Working data:

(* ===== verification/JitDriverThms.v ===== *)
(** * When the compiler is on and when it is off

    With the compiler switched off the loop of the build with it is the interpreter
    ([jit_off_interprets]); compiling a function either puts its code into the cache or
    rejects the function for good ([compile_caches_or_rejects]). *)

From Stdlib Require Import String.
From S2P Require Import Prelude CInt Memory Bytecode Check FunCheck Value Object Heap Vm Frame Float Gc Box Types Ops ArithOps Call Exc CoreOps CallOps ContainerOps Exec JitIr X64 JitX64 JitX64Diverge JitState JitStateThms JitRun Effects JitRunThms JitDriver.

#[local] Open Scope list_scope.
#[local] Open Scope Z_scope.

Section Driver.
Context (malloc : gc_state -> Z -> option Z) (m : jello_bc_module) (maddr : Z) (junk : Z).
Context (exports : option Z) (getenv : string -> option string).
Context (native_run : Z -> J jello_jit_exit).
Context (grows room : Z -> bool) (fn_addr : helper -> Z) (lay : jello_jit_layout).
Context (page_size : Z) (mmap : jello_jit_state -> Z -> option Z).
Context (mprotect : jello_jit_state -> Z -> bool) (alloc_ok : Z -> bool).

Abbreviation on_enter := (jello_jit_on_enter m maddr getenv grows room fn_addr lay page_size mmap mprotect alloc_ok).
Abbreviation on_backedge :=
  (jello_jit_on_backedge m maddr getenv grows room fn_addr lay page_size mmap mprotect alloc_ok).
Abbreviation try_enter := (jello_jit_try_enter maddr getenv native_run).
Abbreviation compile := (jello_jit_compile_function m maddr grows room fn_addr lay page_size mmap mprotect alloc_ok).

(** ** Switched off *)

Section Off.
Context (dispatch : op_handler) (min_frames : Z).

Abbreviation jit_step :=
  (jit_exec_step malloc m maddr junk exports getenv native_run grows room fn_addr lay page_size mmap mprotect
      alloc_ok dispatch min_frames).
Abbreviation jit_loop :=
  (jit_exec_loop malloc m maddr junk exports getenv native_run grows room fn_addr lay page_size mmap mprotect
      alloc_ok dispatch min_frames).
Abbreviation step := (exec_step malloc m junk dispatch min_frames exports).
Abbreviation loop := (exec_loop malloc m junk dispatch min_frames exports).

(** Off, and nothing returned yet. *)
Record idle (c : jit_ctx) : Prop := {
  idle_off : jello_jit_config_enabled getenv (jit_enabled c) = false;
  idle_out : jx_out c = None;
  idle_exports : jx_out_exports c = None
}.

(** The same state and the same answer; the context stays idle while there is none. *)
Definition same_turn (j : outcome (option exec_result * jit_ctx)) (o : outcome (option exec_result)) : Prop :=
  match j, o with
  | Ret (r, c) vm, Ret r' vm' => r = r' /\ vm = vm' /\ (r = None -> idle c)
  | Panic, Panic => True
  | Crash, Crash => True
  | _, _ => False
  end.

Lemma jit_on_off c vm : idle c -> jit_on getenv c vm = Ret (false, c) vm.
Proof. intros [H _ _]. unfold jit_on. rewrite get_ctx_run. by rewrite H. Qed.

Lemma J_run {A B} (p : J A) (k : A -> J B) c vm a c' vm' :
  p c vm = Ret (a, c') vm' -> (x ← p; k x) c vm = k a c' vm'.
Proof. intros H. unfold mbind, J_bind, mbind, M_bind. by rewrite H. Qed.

==

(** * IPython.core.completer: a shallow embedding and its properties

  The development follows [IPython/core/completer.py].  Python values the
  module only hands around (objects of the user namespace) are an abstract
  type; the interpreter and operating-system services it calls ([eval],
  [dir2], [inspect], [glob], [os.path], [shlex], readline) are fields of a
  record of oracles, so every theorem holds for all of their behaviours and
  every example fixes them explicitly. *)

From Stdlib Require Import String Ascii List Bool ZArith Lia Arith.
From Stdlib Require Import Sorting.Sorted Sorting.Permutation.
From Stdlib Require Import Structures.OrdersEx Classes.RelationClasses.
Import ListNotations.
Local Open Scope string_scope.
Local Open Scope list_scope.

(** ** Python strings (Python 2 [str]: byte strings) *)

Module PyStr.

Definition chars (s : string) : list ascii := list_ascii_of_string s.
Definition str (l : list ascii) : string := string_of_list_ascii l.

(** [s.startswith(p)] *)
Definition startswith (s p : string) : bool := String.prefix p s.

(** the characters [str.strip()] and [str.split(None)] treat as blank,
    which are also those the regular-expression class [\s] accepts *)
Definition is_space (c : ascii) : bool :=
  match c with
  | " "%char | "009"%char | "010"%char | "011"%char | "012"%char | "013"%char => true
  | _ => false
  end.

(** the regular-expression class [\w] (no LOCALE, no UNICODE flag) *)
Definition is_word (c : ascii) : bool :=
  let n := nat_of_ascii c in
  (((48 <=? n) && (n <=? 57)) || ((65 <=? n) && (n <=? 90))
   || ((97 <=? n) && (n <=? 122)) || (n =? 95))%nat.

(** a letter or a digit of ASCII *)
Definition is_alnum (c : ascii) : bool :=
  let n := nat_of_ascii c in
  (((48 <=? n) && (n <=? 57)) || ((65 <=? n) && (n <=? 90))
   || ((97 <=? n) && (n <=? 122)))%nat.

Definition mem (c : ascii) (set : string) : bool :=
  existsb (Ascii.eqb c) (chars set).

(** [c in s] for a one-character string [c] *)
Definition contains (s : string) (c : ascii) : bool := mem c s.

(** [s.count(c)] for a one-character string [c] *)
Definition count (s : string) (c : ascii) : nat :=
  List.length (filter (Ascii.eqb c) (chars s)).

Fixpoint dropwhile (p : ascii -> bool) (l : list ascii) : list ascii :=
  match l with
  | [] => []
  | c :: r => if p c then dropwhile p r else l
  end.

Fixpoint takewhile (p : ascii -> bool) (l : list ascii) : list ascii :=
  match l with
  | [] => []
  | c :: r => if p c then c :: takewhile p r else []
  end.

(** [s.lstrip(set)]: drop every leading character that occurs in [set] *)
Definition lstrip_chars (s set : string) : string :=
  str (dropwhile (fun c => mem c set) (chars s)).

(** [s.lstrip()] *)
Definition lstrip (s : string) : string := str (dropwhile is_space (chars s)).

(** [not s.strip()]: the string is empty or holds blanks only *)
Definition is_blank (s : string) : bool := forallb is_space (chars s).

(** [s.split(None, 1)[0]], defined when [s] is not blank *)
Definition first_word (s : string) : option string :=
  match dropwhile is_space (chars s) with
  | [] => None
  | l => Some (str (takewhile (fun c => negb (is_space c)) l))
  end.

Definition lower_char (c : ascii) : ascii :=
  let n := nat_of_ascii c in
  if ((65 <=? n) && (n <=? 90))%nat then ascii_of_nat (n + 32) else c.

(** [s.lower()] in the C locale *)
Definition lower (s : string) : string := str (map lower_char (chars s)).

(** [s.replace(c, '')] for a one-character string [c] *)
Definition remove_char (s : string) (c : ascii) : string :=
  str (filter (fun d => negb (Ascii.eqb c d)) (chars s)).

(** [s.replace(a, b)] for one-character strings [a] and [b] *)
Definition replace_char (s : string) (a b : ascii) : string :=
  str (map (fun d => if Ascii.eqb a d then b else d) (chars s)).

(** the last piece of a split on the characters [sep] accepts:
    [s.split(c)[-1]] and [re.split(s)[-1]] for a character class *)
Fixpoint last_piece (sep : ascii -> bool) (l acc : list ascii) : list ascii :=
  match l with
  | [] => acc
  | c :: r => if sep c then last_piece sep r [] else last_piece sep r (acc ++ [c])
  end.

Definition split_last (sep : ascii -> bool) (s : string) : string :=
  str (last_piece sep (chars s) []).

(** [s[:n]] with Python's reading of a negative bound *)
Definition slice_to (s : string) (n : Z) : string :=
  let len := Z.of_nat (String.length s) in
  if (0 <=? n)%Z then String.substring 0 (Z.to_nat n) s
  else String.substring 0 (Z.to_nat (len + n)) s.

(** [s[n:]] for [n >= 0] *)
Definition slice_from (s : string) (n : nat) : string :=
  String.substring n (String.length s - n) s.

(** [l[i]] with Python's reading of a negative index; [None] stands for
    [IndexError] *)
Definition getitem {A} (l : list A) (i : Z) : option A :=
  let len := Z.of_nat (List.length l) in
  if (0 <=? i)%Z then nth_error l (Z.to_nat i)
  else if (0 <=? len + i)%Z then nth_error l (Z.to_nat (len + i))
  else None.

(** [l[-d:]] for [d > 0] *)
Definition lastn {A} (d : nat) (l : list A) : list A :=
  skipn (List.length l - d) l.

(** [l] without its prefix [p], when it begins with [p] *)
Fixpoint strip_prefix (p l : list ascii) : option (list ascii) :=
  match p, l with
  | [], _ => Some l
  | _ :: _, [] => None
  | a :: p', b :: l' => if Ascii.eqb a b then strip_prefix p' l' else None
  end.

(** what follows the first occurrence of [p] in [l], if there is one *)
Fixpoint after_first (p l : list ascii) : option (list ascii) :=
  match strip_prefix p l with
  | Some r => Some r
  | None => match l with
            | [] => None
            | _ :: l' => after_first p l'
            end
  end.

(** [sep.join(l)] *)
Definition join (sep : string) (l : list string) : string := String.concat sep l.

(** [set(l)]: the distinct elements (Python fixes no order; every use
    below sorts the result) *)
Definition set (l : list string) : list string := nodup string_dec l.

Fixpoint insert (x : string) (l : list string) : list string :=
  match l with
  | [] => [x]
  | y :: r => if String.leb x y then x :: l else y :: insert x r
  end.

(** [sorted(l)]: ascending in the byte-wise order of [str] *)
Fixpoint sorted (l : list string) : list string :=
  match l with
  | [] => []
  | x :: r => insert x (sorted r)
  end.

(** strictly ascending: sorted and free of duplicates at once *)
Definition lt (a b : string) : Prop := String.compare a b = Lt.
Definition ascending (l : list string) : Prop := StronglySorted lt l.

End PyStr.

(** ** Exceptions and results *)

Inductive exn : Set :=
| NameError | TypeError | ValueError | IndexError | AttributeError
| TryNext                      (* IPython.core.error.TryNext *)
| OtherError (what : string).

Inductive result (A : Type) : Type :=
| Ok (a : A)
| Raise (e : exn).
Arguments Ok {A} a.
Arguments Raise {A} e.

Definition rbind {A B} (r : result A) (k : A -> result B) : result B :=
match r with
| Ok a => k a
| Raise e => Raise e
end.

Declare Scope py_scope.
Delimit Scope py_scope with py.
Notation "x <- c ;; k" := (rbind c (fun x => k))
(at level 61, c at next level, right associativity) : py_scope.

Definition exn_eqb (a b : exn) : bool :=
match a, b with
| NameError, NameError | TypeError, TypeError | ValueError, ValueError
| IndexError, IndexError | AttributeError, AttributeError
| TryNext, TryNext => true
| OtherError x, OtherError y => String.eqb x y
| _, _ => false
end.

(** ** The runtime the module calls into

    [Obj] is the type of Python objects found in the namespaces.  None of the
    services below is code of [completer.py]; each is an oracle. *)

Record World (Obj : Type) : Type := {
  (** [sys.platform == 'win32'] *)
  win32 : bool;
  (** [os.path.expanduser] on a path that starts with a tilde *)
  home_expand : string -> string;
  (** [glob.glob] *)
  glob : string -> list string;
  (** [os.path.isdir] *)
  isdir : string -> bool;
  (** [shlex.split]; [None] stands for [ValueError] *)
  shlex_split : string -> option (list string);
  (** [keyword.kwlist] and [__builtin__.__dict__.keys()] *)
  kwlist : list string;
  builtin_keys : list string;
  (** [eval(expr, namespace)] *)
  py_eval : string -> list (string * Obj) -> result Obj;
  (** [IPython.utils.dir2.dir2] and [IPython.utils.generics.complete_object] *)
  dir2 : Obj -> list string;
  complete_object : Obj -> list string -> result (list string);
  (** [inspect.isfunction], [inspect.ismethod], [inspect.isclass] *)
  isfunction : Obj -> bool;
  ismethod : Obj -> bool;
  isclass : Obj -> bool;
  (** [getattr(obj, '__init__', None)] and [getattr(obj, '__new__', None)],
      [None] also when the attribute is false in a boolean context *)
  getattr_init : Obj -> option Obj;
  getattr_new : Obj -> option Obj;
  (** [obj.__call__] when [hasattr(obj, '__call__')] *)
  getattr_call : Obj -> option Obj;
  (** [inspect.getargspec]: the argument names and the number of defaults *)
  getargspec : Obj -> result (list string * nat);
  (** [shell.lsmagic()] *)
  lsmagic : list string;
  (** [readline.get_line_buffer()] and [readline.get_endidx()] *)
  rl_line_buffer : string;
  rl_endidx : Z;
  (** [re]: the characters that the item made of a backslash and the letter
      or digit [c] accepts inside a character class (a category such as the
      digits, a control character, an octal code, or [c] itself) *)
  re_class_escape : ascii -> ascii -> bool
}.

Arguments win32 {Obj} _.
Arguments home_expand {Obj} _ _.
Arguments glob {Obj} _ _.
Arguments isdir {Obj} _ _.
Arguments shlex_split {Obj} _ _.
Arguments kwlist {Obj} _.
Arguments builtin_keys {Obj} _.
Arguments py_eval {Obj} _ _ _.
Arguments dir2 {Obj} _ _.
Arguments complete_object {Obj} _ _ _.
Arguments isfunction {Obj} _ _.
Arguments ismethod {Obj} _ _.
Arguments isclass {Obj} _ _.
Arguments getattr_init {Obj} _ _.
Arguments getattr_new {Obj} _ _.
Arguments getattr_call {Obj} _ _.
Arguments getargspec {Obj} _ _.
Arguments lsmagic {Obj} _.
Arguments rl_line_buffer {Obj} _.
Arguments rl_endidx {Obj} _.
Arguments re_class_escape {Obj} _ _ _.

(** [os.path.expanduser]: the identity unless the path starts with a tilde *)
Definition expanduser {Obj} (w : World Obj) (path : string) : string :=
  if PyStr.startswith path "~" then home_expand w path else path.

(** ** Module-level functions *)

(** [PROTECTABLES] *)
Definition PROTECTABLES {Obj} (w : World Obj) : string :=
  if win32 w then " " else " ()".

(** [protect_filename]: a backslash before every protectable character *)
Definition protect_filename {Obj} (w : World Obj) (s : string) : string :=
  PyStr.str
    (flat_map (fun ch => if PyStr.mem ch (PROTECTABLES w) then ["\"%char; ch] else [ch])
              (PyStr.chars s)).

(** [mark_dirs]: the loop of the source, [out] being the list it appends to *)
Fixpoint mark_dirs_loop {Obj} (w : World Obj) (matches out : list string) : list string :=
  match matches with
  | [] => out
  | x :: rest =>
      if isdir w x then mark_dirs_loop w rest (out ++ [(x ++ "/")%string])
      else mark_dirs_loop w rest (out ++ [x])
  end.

What you will do:
Which lines above run from the one containing "(** strictly ascending: sorted" to the one containing "TryNext => true"? Give them again exactly, both ends included.

Exercise solution:
(** strictly ascending: sorted and free of duplicates at once *)
Definition lt (a b : string) : Prop := String.compare a b = Lt.
Definition ascending (l : list string) : Prop := StronglySorted lt l.

End PyStr.

(** ** Exceptions and results *)

Inductive exn : Set :=
| NameError | TypeError | ValueError | IndexError | AttributeError
| TryNext                      (* IPython.core.error.TryNext *)
| OtherError (what : string).

Inductive result (A : Type) : Type :=
| Ok (a : A)
| Raise (e : exn).
Arguments Ok {A} a.
Arguments Raise {A} e.

Definition rbind {A B} (r : result A) (k : A -> result B) : result B :=
match r with
| Ok a => k a
| Raise e => Raise e
end.

Declare Scope py_scope.
Delimit Scope py_scope with py.
Notation "x <- c ;; k" := (rbind c (fun x => k))
(at level 61, c at next level, right associativity) : py_scope.

Definition exn_eqb (a b : exn) : bool :=
match a, b with
| NameError, NameError | TypeError, TypeError | ValueError, ValueError
| IndexError, IndexError | AttributeError, AttributeError
| TryNext, TryNext => true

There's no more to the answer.